All of this was true, though he hadn’t thought of putting it quite that way until now. His own future, Martin’s future, perhaps even Myrtle Birdsong’s future depended upon his making sure this hearse was in top shape before he set out tomorrow morning for the city.

“I was joking, Arvo. We know you’re a man of good sense. It’s just that I’ve got someone here who wants to have a word. If you won’t let us in, maybe you’ll come out. It won’t take more than a few minutes.”

“This
someone
doesn’t have a name?”

“Ms., uh, Edwards — from a home-and-family magazine? Happened to be in the Store when she heard someone wondering what you were up to. Alice Redmond said she could swear she seen the tail
end of a hearse disappearing into your shop a few hours ago.”

“You sure she didn’t say ‘tail end of a horse?’”

“If you had a horse in there we’d smell it even through your goddamn three-inch doors. I don’t smell anything but grease and oil the same as always. This lady says she only wants a few minutes of your time. It won’t take her any longer than that to see if you’re a story worth her writing up. Might even take your picture.”

“Tell her if she comes back around noon tomorrow she might get a story if she can find me. Right now I’m too busy to talk to her or anyone else.”

There was some whispering and muttering outside the doors before Foreman said, “We’re going. Ms. Edwards may come back tomorrow or she may not. You could have missed your chance to see your picture in a magazine.”

“I’ve lived for three-quarters of a century without seeing my picture in a magazine. I guess I can manage to live a little longer without.”

“Suit yourself,” Foreman said, making it sound like some kind of warning. Footsteps crunched in gravel, moving away.

But then returned. “My father owned a pair of Clydesdales,” Matt Foreman’s voice said. “If you had a horse in there I would’ve smelled the sonofabitch. I think you’ve got a hearse in there. If Mizz Edwards decides you’re doing something illegal you can be sure she’ll hound you till she’s found the truth.”

“I didn’t hear a word you said, Matt,” Arvo said, turning away. “I’m too busy to pay attention to gossip.”

Whether or not this Ms. Edwards came back, it was important to get this Cadillac out on the road and heading south as early as possible tomorrow, certainly before Matthew Foreman was awake and spying out his side window.

Naturally he would not let Bert Peterson or Herbie Brewer know
that he had more than one reason for making this journey. He would rather be doing this alone but knew it wasn’t possible.

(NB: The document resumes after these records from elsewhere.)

(** [type(o)]. An ordinary class has [type] (or a metaclass of its own, which
    derives from [type]) as its class. *)
Definition type_of (o : obj) : pyclass :=
  match o with
  | OInt _ => C_int
  | OTuple _ => C_tuple
  | OType (TClass _) => C_type
  | OType (TUnion _) => C_GenericAlias
  | OType (TTuple _) => C_GenericAlias
  | OType (TVariadic _ _ _) => C_VariadicSignatureType
  end.

Definition pyclass_eqb (c d : pyclass) : bool :=
  match c, d with
  | C_int, C_int | C_tuple, C_tuple | C_type, C_type
  | C_VariadicSignatureType, C_VariadicSignatureType
  | C_GenericAlias, C_GenericAlias => true
  | _, _ => false
  end.

(** [issubclass(c, d)] among these classes: the one proper link is
    [class VariadicSignatureType(type)] (line 18). *)
Definition class_issubclass (c d : pyclass) : bool :=
  match c, d with
  | C_VariadicSignatureType, C_type => true
  | _, _ => pyclass_eqb c d
  end.

(** [isinstance(o, (c1, ..., cn))]. *)
Definition isinstance (o : obj) (classes : list pyclass) : bool :=
  existsb (class_issubclass (type_of o)) classes.

(** [bool(c)] for a class object [c]: neither [type] nor any class above
    defines [__bool__] or [__len__], so a class object is true. *)
Definition class_truth (c : pyclass) : bool := true.

(** ** [typing.Union[...]] and [typing.Tuple[t, ...]]

    [Union[params]]: no parameters is a [TypeError]; every parameter must be a
    type; unions among the parameters are flattened, duplicates dropped
    keeping the first occurrence, and a single remaining parameter is returned
    as itself. *)
Fixpoint type_check_all (params : list obj) : option (list ty) :=
  match params with
  | [] => Some []
  | OType t :: rest =>
      match type_check_all rest with
      | Some ts => Some (t :: ts)
      | None => None
      end
  | _ :: _ => None
  end.

Definition is_Union (t : ty) : bool :=
  match t with
  | TUnion _ => true
  | _ => false
  end.

Definition get_Union_params (t : ty) : list ty :=
  match t with
  | TUnion args => args
  | _ => []
  end.

Definition is_Tuple (t : ty) : bool :=
  match t with
  | TTuple _ => true
  | _ => false
  end.

Definition flatten_params (params : list ty) : list ty :=
  flat_map (fun p => if is_Union p then get_Union_params p else [p]) params.

(** Drop the members already seen, keeping first occurrences. *)
Fixpoint remove_dups (seen params : list ty) : list ty :=
  match params with
  | [] => []
  | p :: rest =>
      if mem p seen then remove_dups seen rest
      else p :: remove_dups (p :: seen) rest
  end.

Definition Union_of (params : list ty) : ty :=
  match remove_dups [] (flatten_params params) with
  | [t] => t
  | ts => TUnion ts
  end.

Definition Union_getitem (parameters : list obj) : result ty :=
  match parameters with
  | [] => Raise (TypeError "Cannot take a Union of no types.")
  | _ :: _ =>
      match type_check_all parameters with
      | None => Raise (TypeError "Union[arg, ...]: each arg must be a type.")
      | Some ts => Ok (Union_of ts)
      end
  end.

(** The members of an element-type set: the alternatives of a union, or the
    single type. *)
Definition members (t : ty) : list ty :=
  if is_Union t then get_Union_params t else [t].

(** A type object as [typing] builds it at the top: no alternative of a union
    is itself a union. *)
Definition flat (t : ty) : bool :=
  forallb (fun a => negb (is_Union a)) (get_Union_params t).

(** The shape [typing.Union] gives its results: a type that is not a union,
    or a union of at least two alternatives, none of them a union, no two of
    them equal. *)
Definition canonical (t : ty) : Prop :=
  is_Union t = true ->
  flat t = true /\
  distinct (get_Union_params t) /\
  (2 <= List.length (get_Union_params t))%nat.

(** ** What the module imports

    - [is_subtype]: [pytypes.is_subtype], the structural subtype oracle;
    - [typename]: [multipledispatch.utils.typename], used for the class name
      only;
    - [hash_id]: the hash of a class or singleton object, which hashes by
      identity (the object is named here);
    - [hash_tuple]: the hash of a tuple, from the hashes of its items;
    - [hash_frozenset]: the hash of a frozenset, from the hashes of its
      members. *)
Class Host : Type := {
  is_subtype : ty -> ty -> bool;
  typename : list obj -> string;
  hash_id : string -> Z;
  hash_tuple : list Z -> Z;
  hash_frozenset : list Z -> Z
}.

(** ** The module *)

(** [safe_subtype(a, b)], lines 10-15. *)
Definition safe_subtype `{Host} (a b : ty) : bool :=
  if is_Union a
  then existsb (fun tp => is_subtype tp b) (get_Union_params a)
  else is_subtype a b.

(** [isvariadic(obj)], line 66. *)
Definition isvariadic (o : obj) : bool :=
  isinstance o [C_VariadicSignatureType].

(** [VariadicSignatureType.__subclasscheck__(self, subclass)], lines 20-23. *)
Definition subclasscheck `{Host} (self subclass : ty) : bool :=
  let other_type :=
    if isvariadic (OType subclass) then variadic_type subclass else subclass in
  is_subtype (TTuple other_type) (TTuple (variadic_type self)).

(** [VariadicSignatureType.__eq__(self, other)], lines 39-40; [and] reads
    [other.variadic_type] only when [isvariadic(other)] holds. *)
Definition VariadicSignatureType_eq (self : ty) (other : obj) : bool :=
  isvariadic other &&
  match other with
  | OType o => ty_eqb (variadic_type self) (variadic_type o)
  | _ => false
  end.

(** The host's [hash] on type objects.  A union hashes as
    [hash((Union, frozenset(__args__)))], [Tuple[t, ...]] as
    [hash((tuple, (t, Ellipsis)))]; the last case is
    [VariadicSignatureType.__hash__]. *)
Fixpoint py_hash `{Host} (t : ty) {struct t} : Z :=
  match t with
  | TClass n => hash_id n
  | TUnion args =>
      hash_tuple
        [hash_id "typing.Union";
         hash_frozenset
           ((fix members_hashes (seen l : list ty) {struct l} : list Z :=
               match l with
               | [] => []
               | x :: r =>
                   if mem x seen then members_hashes seen r
                   else py_hash x :: members_hashes (x :: seen) r
               end) [] args)]
  | TTuple e => hash_tuple [hash_id "tuple"; hash_tuple [py_hash e; hash_id "Ellipsis"]]
  | TVariadic _ _ vt => hash_tuple [hash_id "VariadicSignatureType"; py_hash vt]
  end.

(** [VariadicSignatureType.__hash__(self)], line 43:
    [hash((type(self), self.variadic_type))]. *)
Definition VariadicSignatureType_hash `{Host} (self : ty) : Z :=
  hash_tuple [hash_id "VariadicSignatureType"; py_hash (variadic_type self)].

(** The test of line 75: [True] when [__getitem__] raises its [ValueError]. *)
Definition getitem_rejects (variadic_type : obj) : bool :=
  negb (isinstance variadic_type [C_type; C_tuple]
        || class_truth (type_of variadic_type)).

Definition getitem_message : string :=
  "Variadic types must be type or tuple of types (Variadic[int] or Variadic[(int, float)]".

(** Lines 79-80: a value that is not a tuple becomes a one-item tuple. *)
Definition as_tuple (variadic_type : obj) : list obj :=
  match variadic_type with
  | OTuple items => items
  | _ => [variadic_type]
  end.

(** The class name of line 82, ['Variadic[%s]' % typename(variadic_type)]. *)
Definition class_name `{Host} (items : list obj) : string :=
  "Variadic[" ++ typename items ++ "]".

(** [VariadicSignatureMeta.__getitem__(self, variadic_type)], lines 74-85,
    that is [Variadic[variadic_type]].  [next] is the identity the next
    allocated class object gets; a successful call allocates one class. *)
Definition Variadic_getitem `{Host} (variadic_type : obj) (next : nat)
  : result ty * nat :=
  if getitem_rejects variadic_type
  then (Raise (ValueError getitem_message), next)
  else
    let variadic_type := as_tuple variadic_type in
    let name := class_name variadic_type in
    match Union_getitem variadic_type with
    | Raise e => (Raise e, next)
    | Ok vt => (Ok (TVariadic next name vt), S next)
    end.

(** ** What the properties ask of the oracle and of the hash

    [pytypes.is_subtype] is not part of the module.  The rules of it that a
    property rests on are named here and appear as hypotheses of that
    property. *)

(** [pytypes] answers [True] at once when [subclass == superclass]. *)
Definition accepts_equal `{Host} : Prop :=
  forall a b, ty_eqb a b = true -> is_subtype a b = true.

(** [Tuple[a, ...]] against [Tuple[b, ...]] is [a] against [b]. *)
Definition tuple_covariant `{Host} : Prop :=
  forall a b, is_subtype (TTuple a) (TTuple b) = is_subtype a b.

(** A type that is not a union is below a union when it is below one of its
    alternatives. *)
Definition union_right_any `{Host} : Prop :=
  forall a bs,
    is_Union a = false ->
    is_subtype a (TUnion bs) = existsb (is_subtype a) bs.

(** A union is below a type (other than a [Tuple]) when all of its
    alternatives are. *)
Definition union_left_all `{Host} : Prop :=
  forall args b,
    is_Tuple b = false ->
    is_subtype (TUnion args) b = forallb (fun a => is_subtype a b) args.

(** The hash of a frozenset does not depend on the order of its members. *)
Definition frozenset_hash_unordered `{Host} : Prop :=
  forall xs ys, Permutation xs ys -> hash_frozenset xs = hash_frozenset ys.

(** ** A reference host

    A host that follows the rules of [pytypes.is_subtype] on classes, unions,
    [Tuple[t, ...]] and variadic classes, over a small table of built-in
    classes.  It instantiates the properties at concrete types. *)

(** Built-in [issubclass] on the named classes: every class is below itself
    and [object], [bool] is below [int]; [pytypes] adds the numeric tower
    [int <= float <= complex]. *)
Definition builtin_issubclass (a b : string) : bool :=
  String.eqb a b
  || String.eqb b "object"
  || (String.eqb a "bool" && String.eqb b "int")
  || (String.eqb a "int" && (String.eqb b "float" || String.eqb b "complex"))
  || (String.eqb a "float" && String.eqb b "complex").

Peterson would be furious, Herbie disappointed. You don’t allow your friends to lead you to a great opportunity and then leave them behind while you enjoy the rewards in secret.

This didn’t mean that if he happened to wake up early he would sit around and wait for them to show up. Nor did it mean that if they did show up in time he would stop for any distractions that intrigued them, or make side-trips for some errand they wanted to run. They would be in Peterson’s Henry J and could do whatever they pleased. He would simply keep on moving steadily down the highway in the direction of Martin’s hospital morgue and, maybe, to Myrtle Birdsong’s home in the city of his childhood years.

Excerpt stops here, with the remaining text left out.